* What you are asked to do *
Take the data below and extract the lines from the one with "judgement [keeps] and" to the one with "[WebAuthn] of the", inclusive, exactly as written.

* Information supplied *
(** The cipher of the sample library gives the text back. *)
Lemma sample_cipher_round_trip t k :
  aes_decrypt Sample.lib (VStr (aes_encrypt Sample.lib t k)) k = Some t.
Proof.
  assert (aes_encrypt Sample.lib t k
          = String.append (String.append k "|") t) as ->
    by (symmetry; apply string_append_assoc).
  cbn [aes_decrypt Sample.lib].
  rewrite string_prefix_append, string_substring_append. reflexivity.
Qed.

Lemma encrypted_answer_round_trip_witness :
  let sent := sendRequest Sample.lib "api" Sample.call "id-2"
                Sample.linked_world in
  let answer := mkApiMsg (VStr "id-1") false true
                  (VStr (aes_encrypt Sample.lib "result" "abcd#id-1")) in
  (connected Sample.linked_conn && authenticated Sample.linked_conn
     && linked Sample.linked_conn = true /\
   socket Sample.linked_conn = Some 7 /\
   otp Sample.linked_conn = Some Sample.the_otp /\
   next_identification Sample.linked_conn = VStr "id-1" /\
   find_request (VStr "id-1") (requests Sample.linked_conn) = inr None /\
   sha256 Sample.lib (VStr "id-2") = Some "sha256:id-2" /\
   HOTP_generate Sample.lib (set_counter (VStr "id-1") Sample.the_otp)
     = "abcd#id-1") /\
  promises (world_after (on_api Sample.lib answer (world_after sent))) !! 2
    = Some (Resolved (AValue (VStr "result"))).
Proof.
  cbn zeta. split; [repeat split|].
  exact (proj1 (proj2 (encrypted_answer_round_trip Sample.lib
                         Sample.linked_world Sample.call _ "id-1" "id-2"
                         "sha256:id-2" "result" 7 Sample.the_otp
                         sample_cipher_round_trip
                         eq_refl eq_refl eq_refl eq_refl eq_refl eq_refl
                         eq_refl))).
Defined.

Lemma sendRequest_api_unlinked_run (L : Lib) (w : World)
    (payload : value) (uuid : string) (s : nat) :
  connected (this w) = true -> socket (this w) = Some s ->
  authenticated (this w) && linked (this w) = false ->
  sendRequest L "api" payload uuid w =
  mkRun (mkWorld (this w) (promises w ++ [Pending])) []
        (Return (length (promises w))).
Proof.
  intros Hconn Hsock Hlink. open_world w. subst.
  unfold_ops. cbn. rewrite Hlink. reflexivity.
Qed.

--

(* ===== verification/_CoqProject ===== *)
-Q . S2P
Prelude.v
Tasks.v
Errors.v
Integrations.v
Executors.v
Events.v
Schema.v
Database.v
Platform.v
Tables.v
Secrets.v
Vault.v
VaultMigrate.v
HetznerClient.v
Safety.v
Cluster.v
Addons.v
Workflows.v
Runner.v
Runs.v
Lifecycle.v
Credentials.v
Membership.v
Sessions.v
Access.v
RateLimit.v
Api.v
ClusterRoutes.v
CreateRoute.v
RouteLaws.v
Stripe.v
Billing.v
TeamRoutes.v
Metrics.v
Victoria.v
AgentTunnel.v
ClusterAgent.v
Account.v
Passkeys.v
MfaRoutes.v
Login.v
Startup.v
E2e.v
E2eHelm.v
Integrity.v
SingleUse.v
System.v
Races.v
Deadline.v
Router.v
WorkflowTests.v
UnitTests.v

---

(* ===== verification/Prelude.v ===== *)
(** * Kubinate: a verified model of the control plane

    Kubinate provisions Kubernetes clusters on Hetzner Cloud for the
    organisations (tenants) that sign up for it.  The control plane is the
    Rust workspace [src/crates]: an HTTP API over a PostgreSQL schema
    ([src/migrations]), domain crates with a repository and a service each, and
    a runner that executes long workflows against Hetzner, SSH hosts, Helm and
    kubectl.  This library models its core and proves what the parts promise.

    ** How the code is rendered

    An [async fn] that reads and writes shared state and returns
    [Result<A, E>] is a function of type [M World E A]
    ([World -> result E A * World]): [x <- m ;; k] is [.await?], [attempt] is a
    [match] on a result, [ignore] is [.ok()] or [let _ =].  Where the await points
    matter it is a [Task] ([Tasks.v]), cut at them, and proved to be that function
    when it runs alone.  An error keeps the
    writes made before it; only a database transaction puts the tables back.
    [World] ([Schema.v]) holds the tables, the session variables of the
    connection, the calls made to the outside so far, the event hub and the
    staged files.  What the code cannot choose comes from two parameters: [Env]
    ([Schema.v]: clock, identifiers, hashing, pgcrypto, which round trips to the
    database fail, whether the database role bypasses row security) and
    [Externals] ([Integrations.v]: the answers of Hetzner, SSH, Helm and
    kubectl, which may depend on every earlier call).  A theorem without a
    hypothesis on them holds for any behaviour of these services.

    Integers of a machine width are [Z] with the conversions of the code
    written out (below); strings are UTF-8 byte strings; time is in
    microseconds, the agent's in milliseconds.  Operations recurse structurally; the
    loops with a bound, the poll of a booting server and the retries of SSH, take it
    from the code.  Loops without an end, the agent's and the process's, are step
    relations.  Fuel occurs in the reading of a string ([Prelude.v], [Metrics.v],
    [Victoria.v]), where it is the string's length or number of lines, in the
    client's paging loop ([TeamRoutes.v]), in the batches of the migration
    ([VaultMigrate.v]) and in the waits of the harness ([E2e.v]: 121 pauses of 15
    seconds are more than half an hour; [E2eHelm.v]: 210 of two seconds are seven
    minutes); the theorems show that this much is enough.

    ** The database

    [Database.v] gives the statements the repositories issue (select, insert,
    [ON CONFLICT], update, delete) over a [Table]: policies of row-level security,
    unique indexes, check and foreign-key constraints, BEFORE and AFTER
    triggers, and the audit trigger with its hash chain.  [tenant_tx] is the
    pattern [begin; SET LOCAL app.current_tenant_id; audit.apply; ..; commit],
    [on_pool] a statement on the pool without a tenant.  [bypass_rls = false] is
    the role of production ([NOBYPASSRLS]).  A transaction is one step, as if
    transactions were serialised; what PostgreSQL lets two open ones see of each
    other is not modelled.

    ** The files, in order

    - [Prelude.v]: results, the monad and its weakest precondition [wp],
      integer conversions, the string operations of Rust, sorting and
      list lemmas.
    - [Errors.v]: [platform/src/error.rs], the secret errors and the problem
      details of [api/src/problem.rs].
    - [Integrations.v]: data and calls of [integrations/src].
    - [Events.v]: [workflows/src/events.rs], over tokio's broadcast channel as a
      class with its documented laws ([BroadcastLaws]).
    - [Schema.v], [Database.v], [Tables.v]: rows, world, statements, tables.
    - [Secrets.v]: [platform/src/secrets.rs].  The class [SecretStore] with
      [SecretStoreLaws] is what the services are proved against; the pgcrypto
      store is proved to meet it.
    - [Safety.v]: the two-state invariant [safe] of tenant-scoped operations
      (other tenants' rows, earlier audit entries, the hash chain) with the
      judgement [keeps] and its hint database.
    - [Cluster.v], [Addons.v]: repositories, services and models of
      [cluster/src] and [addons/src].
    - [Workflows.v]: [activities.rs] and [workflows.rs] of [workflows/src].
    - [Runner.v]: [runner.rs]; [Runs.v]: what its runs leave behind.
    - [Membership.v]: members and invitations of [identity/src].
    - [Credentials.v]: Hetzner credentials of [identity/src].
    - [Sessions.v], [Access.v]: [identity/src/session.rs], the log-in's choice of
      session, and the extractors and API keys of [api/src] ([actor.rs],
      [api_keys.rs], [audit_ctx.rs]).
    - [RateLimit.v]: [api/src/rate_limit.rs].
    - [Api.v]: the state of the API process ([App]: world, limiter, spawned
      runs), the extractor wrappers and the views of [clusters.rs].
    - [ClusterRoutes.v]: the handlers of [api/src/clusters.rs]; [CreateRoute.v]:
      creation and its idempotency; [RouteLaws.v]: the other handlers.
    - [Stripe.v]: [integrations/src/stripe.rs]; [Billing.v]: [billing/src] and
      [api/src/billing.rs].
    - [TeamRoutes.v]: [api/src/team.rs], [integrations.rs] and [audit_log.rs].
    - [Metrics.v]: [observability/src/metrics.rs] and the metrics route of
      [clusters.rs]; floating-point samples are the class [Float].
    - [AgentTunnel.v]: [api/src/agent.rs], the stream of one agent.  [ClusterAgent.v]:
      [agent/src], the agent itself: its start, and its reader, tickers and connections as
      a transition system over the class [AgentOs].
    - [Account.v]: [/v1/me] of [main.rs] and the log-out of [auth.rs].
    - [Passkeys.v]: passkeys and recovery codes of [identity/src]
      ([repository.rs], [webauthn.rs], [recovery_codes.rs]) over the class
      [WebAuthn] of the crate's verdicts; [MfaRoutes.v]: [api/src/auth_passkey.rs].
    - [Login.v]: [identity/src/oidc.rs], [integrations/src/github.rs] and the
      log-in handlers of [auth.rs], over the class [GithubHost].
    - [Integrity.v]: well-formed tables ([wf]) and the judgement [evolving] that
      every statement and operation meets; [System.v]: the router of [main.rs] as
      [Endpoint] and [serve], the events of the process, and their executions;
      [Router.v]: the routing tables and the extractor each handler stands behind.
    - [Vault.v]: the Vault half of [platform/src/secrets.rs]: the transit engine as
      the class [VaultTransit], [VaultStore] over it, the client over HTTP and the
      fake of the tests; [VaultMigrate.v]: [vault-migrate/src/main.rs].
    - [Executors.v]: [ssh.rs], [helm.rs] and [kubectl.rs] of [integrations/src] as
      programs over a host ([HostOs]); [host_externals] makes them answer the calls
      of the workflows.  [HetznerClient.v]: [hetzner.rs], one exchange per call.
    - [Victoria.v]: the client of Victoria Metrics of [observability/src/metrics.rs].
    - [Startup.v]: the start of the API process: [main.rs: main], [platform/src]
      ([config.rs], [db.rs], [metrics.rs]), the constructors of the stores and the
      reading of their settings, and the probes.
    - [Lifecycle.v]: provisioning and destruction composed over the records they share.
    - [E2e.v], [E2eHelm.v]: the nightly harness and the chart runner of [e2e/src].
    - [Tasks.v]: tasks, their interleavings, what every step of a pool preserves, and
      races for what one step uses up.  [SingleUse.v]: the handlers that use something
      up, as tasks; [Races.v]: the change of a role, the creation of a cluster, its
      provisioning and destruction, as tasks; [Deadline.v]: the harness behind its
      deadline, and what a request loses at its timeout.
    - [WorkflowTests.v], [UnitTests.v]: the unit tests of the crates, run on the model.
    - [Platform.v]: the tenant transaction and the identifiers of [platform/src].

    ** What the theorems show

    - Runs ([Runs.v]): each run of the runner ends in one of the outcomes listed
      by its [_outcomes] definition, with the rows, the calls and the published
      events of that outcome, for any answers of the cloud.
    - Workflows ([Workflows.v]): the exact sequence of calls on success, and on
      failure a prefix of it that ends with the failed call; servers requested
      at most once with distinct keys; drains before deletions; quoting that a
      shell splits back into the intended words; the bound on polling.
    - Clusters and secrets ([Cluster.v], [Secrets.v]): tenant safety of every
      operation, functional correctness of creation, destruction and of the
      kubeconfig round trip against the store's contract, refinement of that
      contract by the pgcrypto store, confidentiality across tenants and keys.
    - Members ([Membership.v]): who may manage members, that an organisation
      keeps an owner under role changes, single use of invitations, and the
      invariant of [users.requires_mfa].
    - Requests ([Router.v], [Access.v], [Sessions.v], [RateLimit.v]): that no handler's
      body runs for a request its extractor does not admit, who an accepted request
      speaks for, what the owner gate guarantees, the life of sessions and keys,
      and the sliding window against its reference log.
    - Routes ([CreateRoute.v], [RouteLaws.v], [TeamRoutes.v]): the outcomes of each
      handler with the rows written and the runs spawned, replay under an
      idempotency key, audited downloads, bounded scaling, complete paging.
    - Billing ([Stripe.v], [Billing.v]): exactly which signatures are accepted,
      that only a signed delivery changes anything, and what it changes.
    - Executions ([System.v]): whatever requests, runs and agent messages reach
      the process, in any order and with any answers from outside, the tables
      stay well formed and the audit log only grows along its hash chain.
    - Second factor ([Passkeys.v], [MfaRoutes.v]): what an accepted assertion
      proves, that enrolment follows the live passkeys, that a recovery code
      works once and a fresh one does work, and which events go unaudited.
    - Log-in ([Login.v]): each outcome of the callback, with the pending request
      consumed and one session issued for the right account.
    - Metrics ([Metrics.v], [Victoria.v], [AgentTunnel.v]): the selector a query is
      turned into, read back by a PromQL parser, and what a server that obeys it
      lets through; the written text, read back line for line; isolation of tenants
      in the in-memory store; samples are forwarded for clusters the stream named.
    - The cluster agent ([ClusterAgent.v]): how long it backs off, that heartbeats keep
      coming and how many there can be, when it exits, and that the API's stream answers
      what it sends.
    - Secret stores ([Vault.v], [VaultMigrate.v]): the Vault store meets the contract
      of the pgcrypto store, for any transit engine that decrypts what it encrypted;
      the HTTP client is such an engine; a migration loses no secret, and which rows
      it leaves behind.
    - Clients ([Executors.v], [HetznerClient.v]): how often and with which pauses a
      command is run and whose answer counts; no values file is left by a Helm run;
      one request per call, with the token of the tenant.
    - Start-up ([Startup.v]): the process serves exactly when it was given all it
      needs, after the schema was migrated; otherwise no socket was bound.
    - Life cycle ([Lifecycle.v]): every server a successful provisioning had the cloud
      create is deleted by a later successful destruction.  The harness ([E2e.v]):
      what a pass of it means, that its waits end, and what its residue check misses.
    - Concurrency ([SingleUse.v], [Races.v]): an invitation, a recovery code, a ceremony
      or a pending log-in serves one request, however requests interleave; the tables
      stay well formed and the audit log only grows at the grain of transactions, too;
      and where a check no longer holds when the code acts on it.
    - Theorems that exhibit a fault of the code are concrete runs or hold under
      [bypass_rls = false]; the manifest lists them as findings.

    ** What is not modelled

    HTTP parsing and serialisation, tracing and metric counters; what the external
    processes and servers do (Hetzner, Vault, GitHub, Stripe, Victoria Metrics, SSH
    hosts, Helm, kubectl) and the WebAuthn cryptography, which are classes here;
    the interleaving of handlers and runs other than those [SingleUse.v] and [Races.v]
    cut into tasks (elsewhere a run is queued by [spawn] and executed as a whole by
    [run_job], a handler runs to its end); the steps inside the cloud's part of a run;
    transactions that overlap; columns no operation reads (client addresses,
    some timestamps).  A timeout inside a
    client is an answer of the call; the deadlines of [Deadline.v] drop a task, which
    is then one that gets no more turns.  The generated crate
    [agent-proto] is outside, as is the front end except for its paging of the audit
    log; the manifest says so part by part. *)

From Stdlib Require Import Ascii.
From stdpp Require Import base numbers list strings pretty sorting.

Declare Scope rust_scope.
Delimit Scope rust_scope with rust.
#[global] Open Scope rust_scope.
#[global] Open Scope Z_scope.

* Finished task *
      judgement [keeps] and its hint database.
    - [Cluster.v], [Addons.v]: repositories, services and models of
      [cluster/src] and [addons/src].
    - [Workflows.v]: [activities.rs] and [workflows.rs] of [workflows/src].
    - [Runner.v]: [runner.rs]; [Runs.v]: what its runs leave behind.
    - [Membership.v]: members and invitations of [identity/src].
    - [Credentials.v]: Hetzner credentials of [identity/src].
    - [Sessions.v], [Access.v]: [identity/src/session.rs], the log-in's choice of
      session, and the extractors and API keys of [api/src] ([actor.rs],
      [api_keys.rs], [audit_ctx.rs]).
    - [RateLimit.v]: [api/src/rate_limit.rs].
    - [Api.v]: the state of the API process ([App]: world, limiter, spawned
      runs), the extractor wrappers and the views of [clusters.rs].
    - [ClusterRoutes.v]: the handlers of [api/src/clusters.rs]; [CreateRoute.v]:
      creation and its idempotency; [RouteLaws.v]: the other handlers.
    - [Stripe.v]: [integrations/src/stripe.rs]; [Billing.v]: [billing/src] and
      [api/src/billing.rs].
    - [TeamRoutes.v]: [api/src/team.rs], [integrations.rs] and [audit_log.rs].
    - [Metrics.v]: [observability/src/metrics.rs] and the metrics route of
      [clusters.rs]; floating-point samples are the class [Float].
    - [AgentTunnel.v]: [api/src/agent.rs], the stream of one agent.  [ClusterAgent.v]:
      [agent/src], the agent itself: its start, and its reader, tickers and connections as
      a transition system over the class [AgentOs].
    - [Account.v]: [/v1/me] of [main.rs] and the log-out of [auth.rs].
    - [Passkeys.v]: passkeys and recovery codes of [identity/src]
      ([repository.rs], [webauthn.rs], [recovery_codes.rs]) over the class
      [WebAuthn] of the crate's verdicts; [MfaRoutes.v]: [api/src/auth_passkey.rs].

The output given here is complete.